We incorporate by reference the documents listed below that we have previously filed with the SEC:
| ● | our Annual Report on Form 10-K for the fiscal year ended December 31, 2025 filed with the SEC on March 30, 2026; |
| ● | our Current Reports on Form 8-K filed with the SEC on January 20, 2026, March 31, 2026, April 3, 2026 and April 14, 2026 (other than any portions thereof deemed furnished and not filed); and |
| ● | the description of our common stock contained in our Registration Statement on Form 8-A, filed with the SEC on March 22, 2021, as updated by the Description of Securities set forth on Exhibit 4.8 to our Annual Report on Form 10-K for the fiscal year ended December 31, 2025, as filed with the SEC on March 30, 2026, including any amendments thereto or reports filed for the purposes of updating this description. |
All other reports and documents filed by us pursuant to Sections 13(a), 13(c), 14 or 15(d) of the Exchange Act after the date that this registration statement becomes effective and after the date of this prospectus but before the termination of the offering of the securities described in this prospectus shall be deemed to be incorporated by reference into this prospectus.
Notwithstanding the statements in the preceding paragraphs, no document, report or exhibit (or portion of any of the foregoing) or any other information that we have “furnished” to the SEC pursuant to the Exchange Act shall be incorporated by reference into this prospectus.
Any statement contained in this prospectus or contained in a document incorporated or deemed to be incorporated by reference into this prospectus will be deemed to be modified or superseded to the extent that a statement contained in this prospectus or any subsequently filed supplement to this prospectus, or document deemed to be incorporated by reference into this prospectus, modifies or supersedes such statement. Any statements so modified or superseded shall not be deemed, except as so modified or superseded, to constitute a part of this prospectus.

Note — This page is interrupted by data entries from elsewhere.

Lemma clearAll_fresh h h' :
  configOK h -> PassStep h = RoundStepNewHeight -> clearAll h = Ok h' -> fresh h' /\ Proposal h' = None.
Proof.
  intros Hc Hp E. unfold clearAll, clearPrevote, clearPrecommit in E.
  assert (configOK (clearProposal h)) as Hc0 by (eapply configOK_ext; [|done]; by repeat split).
  rewrite mine_valset in E by done. cbn [deref gbind] in E.
  set (n := VerifierSize _) in E.
  rewrite mine_valset in E by (eapply configOK_ext; [|exact Hc0]; by repeat split).
  cbn [deref gbind] in E. injection E as <-.
  assert (forall l, VerifierSize (peersVerifier l) = zlen l) as Hn
    by (intros l; unfold VerifierSize; by rewrite peersVerifier_length).
  unfold n. rewrite !Hn. by split.
Qed.

Lemma NextHeight_fresh h h' : wf h -> NextHeight h = Ok h' -> fresh h' /\ Proposal h' = None.
Proof.
  intros Hwf E. eapply clearAll_fresh; [| |exact E]; [|done]. destruct (w_config h Hwf). by split.
Qed.

Lemma step_wf h h' : wf h -> step h h' -> wf h'.
Proof.
  intros Hwf Hs. destruct Hs as [h p i h' err E|h p h' err E|h p h' err E|h p h' err E|h p h' err E
    |h p h' err E|h p h' sent err E|h block ps p Hf Hp|h csp|h cid b|h csc|h h' b E|h h' b E|h h' b E|h h' b E|h h' b E|h h' b E|h h' b E].
  - by eapply AddProposal_wf.
  - eapply wf_framed; [by eapply addInnerPart_framed|done].
  - by eapply AddPrevote_wf.
  - by eapply AddPrecommit_wf.
  - eapply wf_framed; [by eapply AddCrossShardProposal_framed|done].
  - eapply wf_framed; [by eapply AddCrossShardAccept_framed|done].
  - eapply wf_framed; [by eapply AddCrossShardCommit_framed|done].
  - by apply setOwnProposal_wf.
  - eapply wf_framed; [|done]. by repeat split.
  - eapply wf_framed; [|done]. split; [by repeat split|]. repeat split; try done. cbn. intros Hb.
    destruct (decide (cid = MyChainID h)) as [->|];
      [by rewrite lookup_insert_eq|by rewrite lookup_insert_ne].
  - eapply wf_framed; [|done]. by repeat split.
  - by apply (FinishProposal_spec h h' b).
  - by apply (FinishPrevote_spec h h' b).
  - by apply (FinishPrecommit_spec h h' b).
  - by apply (FinishCrossShardAccept_finishes h h' b).
  - by apply (FinishCrossShardProposal_finishes h h' b).
  - by apply (FinishCrossShardCommit_I_finishes h h' b).
  - by apply (FinishCrossShardCommit_B_finishes h h' b).
Qed.

Lemma AddProposal_config h p i h' err : AddProposal h p i = Ok (h', err) -> sameConfig h h'.
Proof.
  unfold AddProposal. intros E. destruct (Proposal h); [injection E as <- _; apply sameConfig_refl|].
  destruct (_ || _); [injection E as <- _; apply sameConfig_refl|].
  destruct (negb _); [injection E as <- _; apply sameConfig_refl|].
  destruct (negb _); [injection E as <- _; apply sameConfig_refl|].
  apply gbind_Ok in E as (val & _ & E). apply gbind_Ok in E as (msg & _ & E).
  apply gbind_Ok in E as (valid & _ & E).
  destruct (negb valid); [injection E as <- _; apply sameConfig_refl|].
  apply gbind_Ok in E as (ps & _ & E). apply gbind_Ok in E as (h1 & E1 & E).
  apply gbind_Ok in E as (h2 & E2 & E). apply gbind_Ok in E as (h3 & E3 & E). injection E as <- _.
  apply addBuffered_framed in E1 as (Hc & _).
  unfold reCalculatePrevotes in E2. apply gbind_Ok in E2 as (vs & _ & [= <-]).
  unfold reCalculatePrecommits in E3. apply gbind_Ok in E3 as (vc & _ & [= <-]). exact Hc.
Qed.

(** No operation changes the height, the round, the chain or the validators. *)
Lemma step_config h h' : wf h -> step h h' -> sameConfig h h'.
Proof.
  intros Hwf Hs. destruct Hs as [h p i h' err E|h p h' err E|h p h' err E|h p h' err E|h p h' err E
    |h p h' err E|h p h' sent err E|h block ps p Hf Hp|h csp|h cid b|h csc|h h' b E|h h' b E|h h' b E|h h' b E|h h' b E|h h' b E|h h' b E].
  - by eapply AddProposal_config.
  - by apply addInnerPart_framed in E as [? _].
  - unfold AddPrevote in E. by apply gbind_Ok in E as ([vs e] & _ & [= <- _]).
  - unfold AddPrecommit in E. by apply gbind_Ok in E as ([vs e] & _ & [= <- _]).
  - by apply AddCrossShardProposal_framed in E as [? _].
  - by apply AddCrossShardAccept_framed in E as [? _].
  - by apply AddCrossShardCommit_framed in E as [? _].
  - by repeat split.
  - by repeat split.
  - by repeat split.
  - by repeat split.
  - apply FinishProposal_spec in E as (_ & (x & -> & _) & _); [by repeat split|done].
  - apply FinishPrevote_spec in E as (_ & (x & -> & _) & _); [by repeat split|done].
  - apply FinishPrecommit_spec in E as (_ & (x & -> & _) & _); [by repeat split|done].
  - apply FinishCrossShardAccept_finishes in E as (_ & (x & -> & _) & _); [by repeat split|done].
  - apply FinishCrossShardProposal_finishes in E as (_ & (x & -> & _) & _); [by repeat split|done].
  - apply FinishCrossShardCommit_I_finishes in E as (_ & (x & -> & _) & _); [by repeat split|done].
  - apply FinishCrossShardCommit_B_finishes in E as (_ & (x & -> & _) & _); [by repeat split|done].
Qed.

Lemma clearAll_wf h h' : configOK h -> PassStep h = RoundStepNewHeight -> clearAll h = Ok h' -> wf h'.
Proof.
  intros Hc Hp E. unfold clearAll in E.
  set (h0 := clearProposal h) in *. assert (configOK h0) as Hc0 by (eapply configOK_ext; [|done]; by repeat split).
  unfold clearPrevote, clearPrecommit in E. rewrite mine_valset in E by done. cbn [deref gbind] in E.
  set (n := VerifierSize _) in E. change (AllValidatorSet (setPrevotes h0 (emptyVotes n))) with (AllValidatorSet h0) in E.
  change (MyChainID (setPrevotes h0 (emptyVotes n))) with (MyChainID h0) in E.
  rewrite mine_valset in E by done. cbn [deref gbind] in E. fold n in E.
  assert (n = zlen (peersOf h0 (MyChainID h0))) as Hn
    by (unfold n, VerifierSize; by rewrite peersVerifier_length).
  injection E as <-. split; cbn; try (rewrite Hp; steps; unfold RoundStepNewHeight; lia).
  - eapply configOK_ext; [|exact Hc0]. by repeat split.
  - apply (votesOK_ext h0); [by repeat split|done|by apply emptyVotes_ok].
  - apply (votesOK_ext h0); [by repeat split|done|by apply emptyVotes_ok].
  - done.
Qed.

Lemma clearAll_config h h' : clearAll h = Ok h' ->
  Height h' = Height h /\ Round h' = Round h /\ MyChainID h' = MyChainID h /\ ShardInfo h' = ShardInfo h.
Proof.
  unfold clearAll. intros E. apply gbind_Ok in E as (h1 & E1 & E).
  apply gbind_Ok in E as (h2 & E2 & E). injection E as <-.
  unfold clearPrevote in E1. apply gbind_Ok in E1 as (v1 & _ & [= <-]).
  unfold clearPrecommit in E2. apply gbind_Ok in E2 as (v2 & _ & [= <-]). done.
Qed.

Lemma NextHeight_config h h' : NextHeight h = Ok h' ->
  Height h' = i64 (Height h + 1) /\ Round h' = 0 /\ MyChainID h' = MyChainID h /\ ShardInfo h' = ShardInfo h.
Proof. intros E. exact (clearAll_config _ _ E). Qed.

Lemma NewHeightData_config my height si h : NewHeightData my height si = Ok h ->
  Height h = height /\ Round h = 0 /\ MyChainID h = my /\ ShardInfo h = si.
Proof. intros E. exact (clearAll_config _ _ E). Qed.

Lemma NextHeight_wf h h' : wf h -> NextHeight h = Ok h' -> wf h'.
Proof.
  intros Hwf E. eapply clearAll_wf; [| |exact E]; [|done].
  destruct (w_config h Hwf). split; done.
Qed.

Lemma NewHeightData_wf my height si h :
  is_Some (ShardInfo.PeerList si !! my) ->
  (forall cid peers, ShardInfo.PeerList si !! cid = Some peers -> votesNonneg peers) ->
  NewHeightData my height si = Ok h -> wf h.
Proof.
  intros Hm Hn E. eapply clearAll_wf; [| |exact E]; [|done].
  split; try done. intros cid. unfold peersOf. cbn.
  destruct (ShardInfo.PeerList si !! cid) eqn:Ep; simpl; [by eapply Hn|constructor].
Qed.

(** The packages a node goes through: made, changed by the operations, moved to
    the next height. *)
Inductive reachable (my : string) (si : ShardInfo.t) : t -> Prop :=
| ReachNew height h : NewHeightData my height si = Ok h -> reachable my si h
| ReachStep h h' : reachable my si h -> step h h' -> reachable my si h'
| ReachNext h h' : reachable my si h -> NextHeight h = Ok h' -> reachable my si h'.

Definition validShards (my : string) (si : ShardInfo.t) : Prop :=
  is_Some (ShardInfo.PeerList si !! my) /\
  forall cid peers, ShardInfo.PeerList si !! cid = Some peers -> votesNonneg peers.

Lemma reachable_ok my si h : validShards my si -> reachable my si h -> wf h.
Proof.
  intros [Hm Hn]. induction 1 as [height h E|h h' _ IH Hs|h h' _ IH E].
  - by eapply NewHeightData_wf.
  - by eapply step_wf.
  - by eapply NextHeight_wf.
Qed.

(** C16: whatever messages arrive in whatever order, over any number of heights,
    the package keeps its invariant: the bit vectors mark exactly the verified
    votes for the proposed block, the totals are the voting power of the marked
    validators, and a passed step has its proposal, block and quorums. *)
Theorem reachable_wf my si h : validShards my si -> reachable my si h -> wf h.
Proof. exact (reachable_ok my si h). Qed.

(** ** Quorums of votes *)

Lemma quorum_spec h n : configOK h ->
  quorum h n = true <-> 2 * allVotes (peersOf h (MyChainID h)) < 3 * n.
Proof.
  intros Hc. unfold quorum. rewrite votesIn_all by done.
  assert (0 <= allVotes (peersOf h (MyChainID h)))
    by (apply zsum_nonneg, Forall_fmap, (c_nonneg h Hc)).
  rewrite Z.quot_div_nonneg by lia. rewrite Z.gtb_lt.
  set (v := allVotes _) in *. pose proof (Z.div_mod (v * 2) 3 ltac:(lia)).
  pose proof (Z.mod_pos_bound (v * 2) 3 ltac:(lia)). lia.
Qed.

(** A set of validators with more than two thirds of the power of the own shard,
    each with a checked vote for the block with the given hash. *)
Definition voteQuorum {A} `{VoteMsg A} (h : t) (hash : bytes) (voters : list Z) : Prop :=
  NoDup voters /\ Forall (fun i => 0 <= i < zlen (peersOf h (MyChainID h))) voters /\
  2 * allVotes (peersOf h (MyChainID h)) < 3 * powerOf (peersOf h (MyChainID h)) voters /\
  forall i, i ∈ voters -> exists v, checked h i v /\ vHash v = hash.

Lemma votesOK_quorum {A} `{VoteMsg A} h (vs : Votes A) :
  configOK h -> votesOK h vs -> quorum h (total vs) = true ->
  exists p voters, Proposal h = Some p /\ voteQuorum (A := A) h (Proposal.BlockHeaderHash p) voters.
Proof.
  intros Hc [Hs (bv & [Eb Hwf Hsz Hlen Hbit Htot])] Hq%quorum_spec; [|done].
  rewrite Htot, votesOf_setBits in Hq by done.
  pose proof (setBits_NoDup bv) as Hnd. pose proof (setBits_range bv) as Hr.
  set (voters := map Z.of_nat (setBits bv)) in *. rewrite Hsz in Hr.
  assert (forall i, i ∈ voters -> counted h vs i) as Hcnt.
  { intros i [Hi Hb]%elem_of_setBits. apply Hbit in Hb as [_ ?]; [done|lia]. }
  assert (exists p, Proposal h = Some p) as [p Hp].
  { destruct voters as [|i l] eqn:Ev.
    - assert (0 <= allVotes (peersOf h (MyChainID h)))
        by (apply zsum_nonneg, Forall_fmap, (c_nonneg h Hc)). cbn in Hq. lia.
    - destruct (Hcnt i ltac:(set_solver)) as (v & p & _ & Hp & _). eauto. }
  exists p, voters. split; [done|]. split; [done|]. split; [done|]. split; [done|].
  intros i Hi. destruct (Hcnt i Hi) as (v & p' & Hz & Hp' & Hh). rewrite Hp in Hp'. injection Hp' as <-.
  exists v. split; [by apply Hs|done].
Qed.

(** C3: when the precommit step of a reachable package finishes, there is a
    proposal, the block is collected, and validators with more than two thirds of
    the voting power of the shard have signed a precommit (and others, or the
    same, a prevote) for the hash of the proposal at this height and round. *)
Theorem FinishPrecommit_quorum my si h h' :
  validShards my si -> reachable my si h -> FinishPrecommit h = (h', true) ->
  exists p prevoters precommitters, Proposal h' = Some p /\
    is_Some (CrossShardBlocks h' !! MyChainID h') /\
    voteQuorum (A := Prevote.t) h' (Proposal.BlockHeaderHash p) prevoters /\
    voteQuorum (A := Precommit.t) h' (Proposal.BlockHeaderHash p) precommitters.
Proof.
  intros Hv Hr E. pose proof (reachable_ok my si h Hv Hr) as Hwf.
  destruct (FinishPrecommit_spec h h' true Hwf E) as (Hwf' & _ & Hpc).
  destruct (Hpc eq_refl) as [[[_ Hb] Hq1] Hq2].
  destruct (votesOK_quorum h' (Prevotes h') (w_config h' Hwf') (w_prevotes h' Hwf') Hq1) as (p & l & Hp & Hl).
  destruct (votesOK_quorum h' (Precommits h') (w_config h' Hwf') (w_precommits h' Hwf') Hq2) as (p' & l' & Hp' & Hl').
  rewrite Hp in Hp'. injection Hp' as <-. by exists p, l, l'.
Qed.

You may request a copy of these filings at no cost, by writing or telephoning us at the following address:
Soluna Holdings, Inc.
325 Washington Avenue Extension
Albany, NY 12205
(518) 218-2550
Attn: Christopher Gandolfo
You may also access these filings on our website at www.solunacomputing.com. You should rely only on the information incorporated by reference or provided in this prospectus. We have not authorized anyone else to provide different or additional information on our behalf. An offer of these securities is not being made in any jurisdiction where the offer or sale is not permitted. You should not assume that the information in this prospectus is accurate as of any date other than the date of those respective documents.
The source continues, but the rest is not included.